La differenza tra l'uomo, gli animali, il pianeta, è stata verificata in modo inatteso. L'uomo è l'Altro dalle altre forme di vita sulla terra, tanto che può distruggerne la possibilità. Abbiamo raggiunto la verifi­ca reale, materiale di quella differenza tra pensiero e natura che ha sempre costituito la base della dimostrazione della spiritualità dell'ani­ma, della sua differenza di natura, della sua differenza di natura dal mondo.

La tensione delle scienze occidentali è quella di dimostrare che tut­ta la vita mentale dell'uomo è riconducibile alla struttura cerebrale. La riduzione dell'anima al cervello mostrerebbe che l'uomo non è in sé differente dalla realtà animale se non per una più vasta e complessa organizzazione del cervello. Il riduzionismo ha la sua forza nelle strutture del pensiero scientifico occidentale, che tende a spiegare il tutto con le parti, il complesso con il semplice, il sintetico con l'anali­tico. Ma sarà mai possibile scoprire nel cervello la forma del pensiero, e fare di questo così una realtà non originaria, mistificata dalla sua forma universale e astratta? Cadrebbe il concetto stesso di verità. La verità del pensiero sarebbe la trascrizione di uno stato cerebrale, la sua universalità e assolutezza una sovrastruttura, una mistificazione.

Che l'ipotesi riduzionistica riesca a imporsi non sembra verosimile: la biologia del cervello e la struttura della coscienza e del pensiero fi­niscono con l'apparire irriducibili, segnate l'una dalla sua universalità, l'altra dalla sua funzionalità e determinatezza. Si può dimostrare che il cervello da realtà al pensiero, non che la struttura del cervello sia il contenuto del pensiero.

Questo è il paradosso innanzi a cui si trova ogni dottrina dell'ani­ma; essa presenta aspetti complementari e reciprocamente irriducibili. Tuttavia accertare i limiti del riduzionismo non ci dice nulla sull'ani­ma. Essa è una dimensione distinta dal cervello e immanente in esso, capace dì intervenire nei processi cerebrali? Ha una sua funzionale autonomia, che Bergson cercò di dimostrare in Matière et memoire? Esiste una cosa "anima"? In questa forma il problema non è più pro­ponibile nemmeno da coloro che riduzionisti non sono. Ma si può pensare che vi sia una saggezza presente in tutto il corpo umano e che essa non sia conchiudibile in una "cosa", in un "oggetto". Essa è una informazione che sfugge alla determinatezza delle cellule e da invece unità e forma all'insieme.

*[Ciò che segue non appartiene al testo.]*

(* ===== verification/Lexer.v ===== *)
(** * Lexer: the tokens of an emitted line

    The lines [transformJsonFields] pushes are made of names and of
    punctuation.  [lex] cuts a line into its tokens: a maximal run of
    letters, digits and underscores is a name, every other character,
    the space included, is a symbol of its own, so that a line is
    determined by its tokens.  The lemmas say how the tokens of a
    concatenation are the tokens of its parts, which holds wherever two
    names do not meet. *)

From Stdlib Require Import String Ascii List Arith Lia Bool.
From S2P Require Import Prelude JsString.
Import ListNotations.
Local Open Scope string_scope.

(** ** Characters and names *)

(** The characters of a GraphQL name: letters, digits and the underscore. *)
Definition identChar (c : ascii) : bool :=
  let n := nat_of_ascii c in
  (((48 <=? n) && (n <=? 57)) || ((65 <=? n) && (n <=? 90))
   || ((97 <=? n) && (n <=? 122)) || (n =? 95))%nat.

(** A name: one character at least, every one a character of names. *)
Definition identifier (s : string) : bool :=
  negb (String.eqb s "") && forallb identChar (JsString.chars s).

(** ** Tokens *)

Inductive Token : Type :=
| TIdent (name : string)
| TSym (c : ascii).

Definition tokenEqb (a b : Token) : bool :=
  match a, b with
  | TIdent x, TIdent y => String.eqb x y
  | TSym c, TSym d => Ascii.eqb c d
  | _, _ => false
  end.

Fixpoint tokensEqb (a b : list Token) : bool :=
  match a, b with
  | [], [] => true
  | x :: a', y :: b' => tokenEqb x y && tokensEqb a' b'
  | _, _ => false
  end.

(** The tokens that follow a given beginning, when the list begins so. *)
Fixpoint stripTokens (pre ts : list Token) : option (list Token) :=
  match pre, ts with
  | [], _ => Some ts
  | a :: pre', b :: ts' => if tokenEqb a b then stripTokens pre' ts' else None
  | _ :: _, [] => None
  end.

(** The token of the name read so far, if any. *)
Definition flush (cur : string) : list Token :=
  if String.eqb cur "" then [] else [TIdent cur].

(** The tokens of [s], after the characters [cur] of a name. *)
Fixpoint lexFrom (cur : string) (s : string) : list Token :=
  match s with
  | EmptyString => flush cur
  | String c s' =>
      if identChar c then lexFrom (cur ++ String c "") s'
      else (flush cur ++ TSym c :: lexFrom "" s')%list
  end.

Definition lex (s : string) : list Token := lexFrom "" s.

(** The text begins with a symbol. *)
Definition startsSym (s : string) : bool :=
  match s with
  | EmptyString => false
  | String c _ => negb (identChar c)
  end.

(** The text ends with a symbol. *)
Fixpoint endsSym (s : string) : bool :=
  match s with
  | EmptyString => false
  | String c EmptyString => negb (identChar c)
  | String _ s' => endsSym s'
  end.

(** ** Equality of tokens *)

Lemma tokenEqb_spec (a b : Token) : reflect (a = b) (tokenEqb a b).
Proof.
  destruct a as [x|c], b as [y|d]; cbn; try (constructor; discriminate).
  - destruct (String.eqb_spec x y); constructor; congruence.
  - destruct (Ascii.eqb_spec c d); constructor; congruence.
Qed.

Lemma tokenEqb_refl (a : Token) : tokenEqb a a = true.
Proof. now destruct (tokenEqb_spec a a). Qed.

Lemma tokensEqb_spec (a b : list Token) : reflect (a = b) (tokensEqb a b).
Proof.
  revert b. induction a as [|x a IH]; intros [|y b]; cbn; try (constructor; discriminate).
  - now constructor.
  - destruct (tokenEqb_spec x y) as [->|Hxy]; cbn; [| constructor; congruence].
    destruct (IH b); constructor; congruence.
Qed.

Lemma tokensEqb_refl (a : list Token) : tokensEqb a a = true.
Proof. now destruct (tokensEqb_spec a a). Qed.

Lemma stripTokens_app (pre ts : list Token) : stripTokens pre (pre ++ ts) = Some ts.
Proof.
  induction pre as [|a pre IH]; [now destruct ts |]. cbn. now rewrite tokenEqb_refl.
Qed.

Lemma stripTokens_Some (pre ts rest : list Token) :
  stripTokens pre ts = Some rest -> ts = (pre ++ rest)%list.
Proof.
  revert ts. induction pre as [|a pre IH]; intros ts H; [destruct ts; now inv H |].
  destruct ts as [|b ts]; [discriminate H |]. cbn in H.
  destruct (tokenEqb_spec a b) as [->|]; [| discriminate H]. cbn. f_equal. now apply IH.
Qed.

(** ** The tokens of a concatenation *)

Lemma flush_nonempty (cur : string) : cur <> "" -> flush cur = [TIdent cur].
Proof. intros H. unfold flush. now apply String.eqb_neq in H as ->. Qed.

Lemma append_nonempty_r (a : string) (c : ascii) : a ++ String c "" <> "".
Proof. destruct a; discriminate. Qed.

(** The characters of a name go on with the name read so far. *)
Lemma lexFrom_ident (a : string) :
  forallb identChar (JsString.chars a) = true ->
  forall cur s, lexFrom cur (a ++ s) = lexFrom (cur ++ a) s.
Proof.
  induction a as [|c a IH]; intros Ha cur s; [now rewrite append_nil_r |].
  cbn in Ha. apply andb_prop in Ha as [Hc Ha]. cbn [append lexFrom]. rewrite Hc, (IH Ha).
  now rewrite append_assoc.
Qed.

Lemma lexFrom_cons (cur : string) (c : ascii) (s : string) :
  lexFrom cur (String c s) =
  if identChar c then lexFrom (cur ++ String c "") s
  else (flush cur ++ TSym c :: lexFrom "" s)%list.
Proof. reflexivity. Qed.

Lemma lexFrom_sym (cur : string) (c : ascii) (s : string) :
  identChar c = false -> lexFrom cur (String c s) = (flush cur ++ lex (String c s))%list.
Proof. intros H. unfold lex. now rewrite !lexFrom_cons, H. Qed.

(** Before a symbol the tokens are the ones of the text alone. *)
Lemma lexFrom_app_r (x y : string) :
  startsSym y = true -> forall cur, lexFrom cur (x ++ y) = (lexFrom cur x ++ lex y)%list.
Proof.
  intros Hy. destruct y as [|c y]; [discriminate Hy |]. cbn in Hy.
  apply negb_true_iff in Hy.
  induction x as [|d x IH]; intros cur; cbn [append].
  - now rewrite (lexFrom_sym cur c y Hy).
  - rewrite (lexFrom_cons cur d (x ++ String c y)), (lexFrom_cons cur d x).
    destruct (identChar d); [apply IH |]. now rewrite IH, <- app_assoc.
Qed.

(** After a symbol the tokens are the ones of the text alone. *)
Lemma lexFrom_app_l (x y : string) :
  endsSym x = true -> forall cur, lexFrom cur (x ++ y) = (lexFrom cur x ++ lex y)%list.
Proof.
  induction x as [|d x IH]; intros Hx cur; [discriminate Hx |].
  cbn [append]. rewrite (lexFrom_cons cur d (x ++ y)), (lexFrom_cons cur d x).
  destruct x as [|e x].
  - cbn in Hx. apply negb_true_iff in Hx. rewrite Hx. cbn. now rewrite <- app_assoc.
  - specialize (IH Hx). destruct (identChar d); [apply IH |].
    now rewrite IH, <- app_assoc.
Qed.

Lemma lex_app_r (x y : string) :
  startsSym y = true -> lex (x ++ y) = (lex x ++ lex y)%list.
Proof. intros H. now apply lexFrom_app_r. Qed.

Lemma lex_app_l (x y : string) :
  endsSym x = true -> lex (x ++ y) = (lex x ++ lex y)%list.
Proof. intros H. now apply lexFrom_app_l. Qed.

(** A name is one token. *)
Lemma lex_identifier (a : string) : identifier a = true -> lex a = [TIdent a].
Proof.
  unfold identifier, lex. intros H. apply andb_prop in H as [Hne Ha].
  rewrite <- (append_nil_r a) at 1. rewrite (lexFrom_ident a Ha). cbn.
  apply flush_nonempty. intros ->. discriminate Hne.
Qed.

(** A name before a symbol. *)
Lemma lex_identifier_app (a s : string) :
  identifier a = true -> startsSym s = true -> lex (a ++ s) = TIdent a :: lex s.
Proof. intros Ha Hs. now rewrite lex_app_r, lex_identifier. Qed.

(** A symbol is one token. *)
Lemma lex_sym (c : ascii) (s : string) :
  identChar c = false -> lex (String c s) = TSym c :: lex s.
Proof. intros H. unfold lex. now rewrite lexFrom_cons, H. Qed.

(** The tokens of a text, part by part: a name before a symbol, a text
    that ends with a symbol, a text before a symbol. *)
Ltac lex_parts :=
  repeat first
    [ rewrite lex_identifier_app by (assumption || reflexivity)
    | rewrite lex_app_l by reflexivity
    | rewrite lex_app_r by reflexivity ].

(** Two texts with the same tokens are the same text. *)
Fixpoint unlex (ts : list Token) : string :=
  match ts with
  | [] => ""
  | TIdent x :: ts' => x ++ unlex ts'
  | TSym c :: ts' => String c (unlex ts')
  end.

Lemma unlex_lexFrom (s : string) : forall cur, unlex (lexFrom cur s) = cur ++ s.
Proof.
  induction s as [|c s IH]; intros cur; cbn [lexFrom].
  - unfold flush. destruct (String.eqb_spec cur "") as [->|]; cbn; now rewrite ?append_nil_r.
  - destruct (identChar c); [rewrite IH; now rewrite append_assoc |].
    assert (E : forall ts, unlex (flush cur ++ ts) = cur ++ unlex ts).
    { intros ts. unfold flush. now destruct (String.eqb_spec cur "") as [->|]. }
    rewrite E. cbn. now rewrite IH.
Qed.

Lemma unlex_lex (s : string) : unlex (lex s) = s.
Proof. apply unlex_lexFrom. Qed.

Lemma unlex_app (a b : list Token) : unlex (a ++ b) = unlex a ++ unlex b.
Proof.
  induction a as [|[x|c] a IH]; cbn; [reflexivity | |]; rewrite IH;
    [now rewrite append_assoc | reflexivity].
Qed.

Lemma tokensEqb_unlex (ts : list Token) (s : string) :
  tokensEqb ts (lex s) = true -> unlex ts = s.
Proof. intros H. destruct (tokensEqb_spec ts (lex s)); [subst; apply unlex_lex | discriminate]. Qed.

Lemma stripTokens_unlex (s : string) (ts rest : list Token) :
  stripTokens (lex s) ts = Some rest -> unlex ts = s ++ unlex rest.
Proof. intros H. apply stripTokens_Some in H as ->. now rewrite unlex_app, unlex_lex. Qed.

Lemma lex_injective (s s' : string) : lex s = lex s' -> s = s'.
Proof. intros H. rewrite <- (unlex_lex s), <- (unlex_lex s'). now f_equal. Qed.

#[export] Hint Rewrite tokenEqb_refl tokensEqb_refl stripTokens_app : str.
#[export] Hint Resolve lex_identifier lex_identifier_app : jsgen.

(** ** Examples *)

Example lex_entry :
  lex "meta: item?.meta && JSON.parse(" =
  [TIdent "meta"; TSym ":"; TSym " "; TIdent "item"; TSym "?"; TSym "."; TIdent "meta";
   TSym " "; TSym "&"; TSym "&"; TSym " "; TIdent "JSON"; TSym "."; TIdent "parse"; TSym "("].
Proof. reflexivity. Qed.

Example identifier_examples :
  identifier "created_at2" = true /\ identifier "" = false /\ identifier "items[]" = false.
Proof. repeat split. Qed.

Ogni vivente ha un'anima, ma solo l'anima umana si manifesta co­me tale al vivente, anche se la connessione di ogni suo atto a un processo cerebrale impedisce di dimostrarla come una causa separata, ra­zionalmente certificabile nei suoi effetti propri ed esclusivi. L'anima può essere sperimentata, non può essere oggettivata. Come Dio nel mondo. Dio e l'anima sono pensabili nel medesimo modo: delle Pre­senze che non possono divenire oggetto ma che sono sperimentabili nelle loro azioni; inafferrabili nel loro essere, coglibili nel loro agire.

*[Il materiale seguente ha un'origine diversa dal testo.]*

(** [transformJsonFields(fields, path, transformer)] *)
Definition transformJsonFields (fields : FieldValue) (path : string)
  (transformer : Transformer) : list string :=
  flat_map (fun kv => transformField transformer path (fst kv) (snd kv)) (entries fields).

(** ** Reference definitions *)

(** The number of lines a tree contributes, whatever the path and the
    direction. *)
Fixpoint lineCount (v : FieldValue) : nat :=
  match v with
  | Scalar typeName => if String.eqb typeName AWSJSON then 1 else 0
  | Object fs => 3 + list_sum (map (fun kv => lineCount (snd kv)) fs)
  end.

Example example_B :
  transformJsonFields (Object [("payload", Scalar AWSJSON)]) "getNode" parse =
  ["payload: getNode.payload && JSON.parse(getNode.payload as unknown as string),"].
Proof. reflexivity. Qed.

Example example_C :
  transformJsonFields (Object [("items[]", Object [("meta", Scalar AWSJSON)])]) "list" parse =
  ["items: list.items?.map((item) => ({";
   "...item,";
   "meta: item?.meta && JSON.parse(item?.meta as unknown as string),";
   "})),"].
Proof. reflexivity. Qed.

Example example_nested :
  transformJsonFields (Object [("data!", Object [("id", Scalar "ID"); ("payload", Scalar AWSJSON)])])
    "variables.input" stringify =
  ["data: {";
   "...variables.input.data,";
   "payload: variables.input.data?.payload && JSON.stringify(variables.input.data?.payload as unknown as Record<string, any>),";
   "},"].
Proof. reflexivity. Qed.

(** A list of JSON scalars takes the scalar branch: the list is decoded
    as one JSON text, the array marker serving for the name only. *)
Example example_json_list :
  transformJsonFields (Object [("tags[]", Scalar AWSJSON)]) "node" parse =
  ["tags: node.tags && JSON.parse(node.tags as unknown as string),"].
Proof. reflexivity. Qed.

(** The parameter of the mapped function is the name of the list without
    its last character: a list with a name of one character has an empty
    parameter. *)
Example example_short_list_name :
  transformJsonFields (Object [("a[]", Object [("meta", Scalar AWSJSON)])]) "node" parse =
  ["a: node.a?.map(() => ({";
   "...,";
   "meta: ?.meta && JSON.parse(?.meta as unknown as string),";
   "})),"].
Proof. reflexivity. Qed.

(** The markers are looked for anywhere in the key and cut at its end:
    a key with a marker character inside loses its last character. *)
Example example_inner_marker :
  isMandatory "to!do" = true /\ fieldNameOf "to!do" = "to!d".
Proof. split; reflexivity. Qed.

(** ** The decoding of annotated names *)

Section Names.

Variable name : string.
Hypothesis name_markerFree : markerFree name.

Lemma isMandatory_annotate (a m : bool) : isMandatory (annotate name a m) = m.
Proof.
  unfold isMandatory, annotate. destruct name_markerFree as [Hbang _].
  destruct m.
  - rewrite <- append_assoc. apply JsString.includes_suffix.
  - apply JsString.not_In_includes. rewrite !JsString.chars_append, !in_app_iff.
    destruct a; simpl; intuition discriminate.
Qed.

Il dibattito sull'anima è, per questa ragione, inesauribile. Non è possibile dimostrare né che l'anima è, né che essa non è. L'anima è fuori della potenza della ragione analitica. Dobbiamo usare il termine di mistero per esprimere l'anima? No, perché di essa facciamo espe­rienza ogni giorno come soggetti, anche se non possiamo afferrarla mai come oggetto. Ma ciò accade a tutto il mondo dell'individuo e della sua libertà. Anche questo indica che dell'anima ci sarà sempre discorso.

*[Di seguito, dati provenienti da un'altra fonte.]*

Lemma cyclic_deep (h : Heap) (l : loc) : cyclic h l -> forall n, deep h n (RObject l).
Proof.
  intros (l' & Hr & Hc). apply (deep_reachable h l l' Hr).
  intros n. now apply (deep_cycle h l' Hc).
Qed.

(** A graph that unfolds to a tree has no cycle. *)
Lemma unfolds_acyclic (h : Heap) (l : loc) (t : FieldValue) :
  unfolds h (RObject l) t -> ~ cyclic h l.
Proof.
  intros Hu Hc. apply cyclic_deep with (n := depth t) in Hc.
  apply unfoldOn_deep with (stack := depth t) in Hc; [| lia].
  rewrite (unfoldOn_complete h t _ _ Hu (le_n _)) in Hc. discriminate Hc.
Qed.

Lemma hasJsonFieldsOn_cyclic (h : Heap) (l : loc) (stack : nat) :
  cyclic h l -> hasJsonFieldsOn stack h (Some (RObject l)) = Throw stackOverflow.
Proof.
  intros Hc. rewrite hasJsonFieldsOn_unfold.
  now rewrite (unfoldOn_deep h stack stack _ (cyclic_deep h l Hc stack)).
Qed.

Lemma transformJsonFieldsOn_cyclic (h : Heap) (l : loc) (path : string)
  (transformer : Transformer) (stack : nat) :
  cyclic h l -> transformJsonFieldsOn stack h (RObject l) path transformer = Throw stackOverflow.
Proof.
  intros Hc. rewrite transformJsonFieldsOn_unfold.
  now rewrite (unfoldOn_deep h stack stack _ (cyclic_deep h l Hc stack)).
Qed.

(** ** Examples *)

(** A type that refers to itself: a node with a JSON field and its
    parent, a node. *)
Definition nodeCycle : Heap := fun l =>
  match l with
  | 0 => [("id!", RString "ID"); ("meta", RString AWSJSON); ("parent", RObject 0)]
  | _ => []
  end.

(** Two fields that hold the same object, and a list below them. *)
Definition sharedHeap : Heap := fun l =>
  match l with
  | 0 => [("created", RObject 1); ("updated", RObject 1)]
  | 1 => [("by", RString "String"); ("tags[]", RObject 2)]
  | 2 => [("value", RString AWSJSON)]
  | _ => []
  end.

Definition sharedTree : FieldValue :=
  let stamp := Object [("by", Scalar "String"); ("tags[]", Object [("value", Scalar AWSJSON)])] in
  Object [("created", stamp); ("updated", stamp)].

I teologi si interessano poco dell'anima. Dovrebbe essere il loro maggiore problema. Ma essi hanno assunto come principio che legitti­mo è solo quel pensiero che non contraddice le scienze occidentali. Con l'accettare questo limite, essi fanno della teologia una mera storia delle dottrine, annullano il fondamento del loro oggetto. E' questa una silenziosa rivincita dell'anima.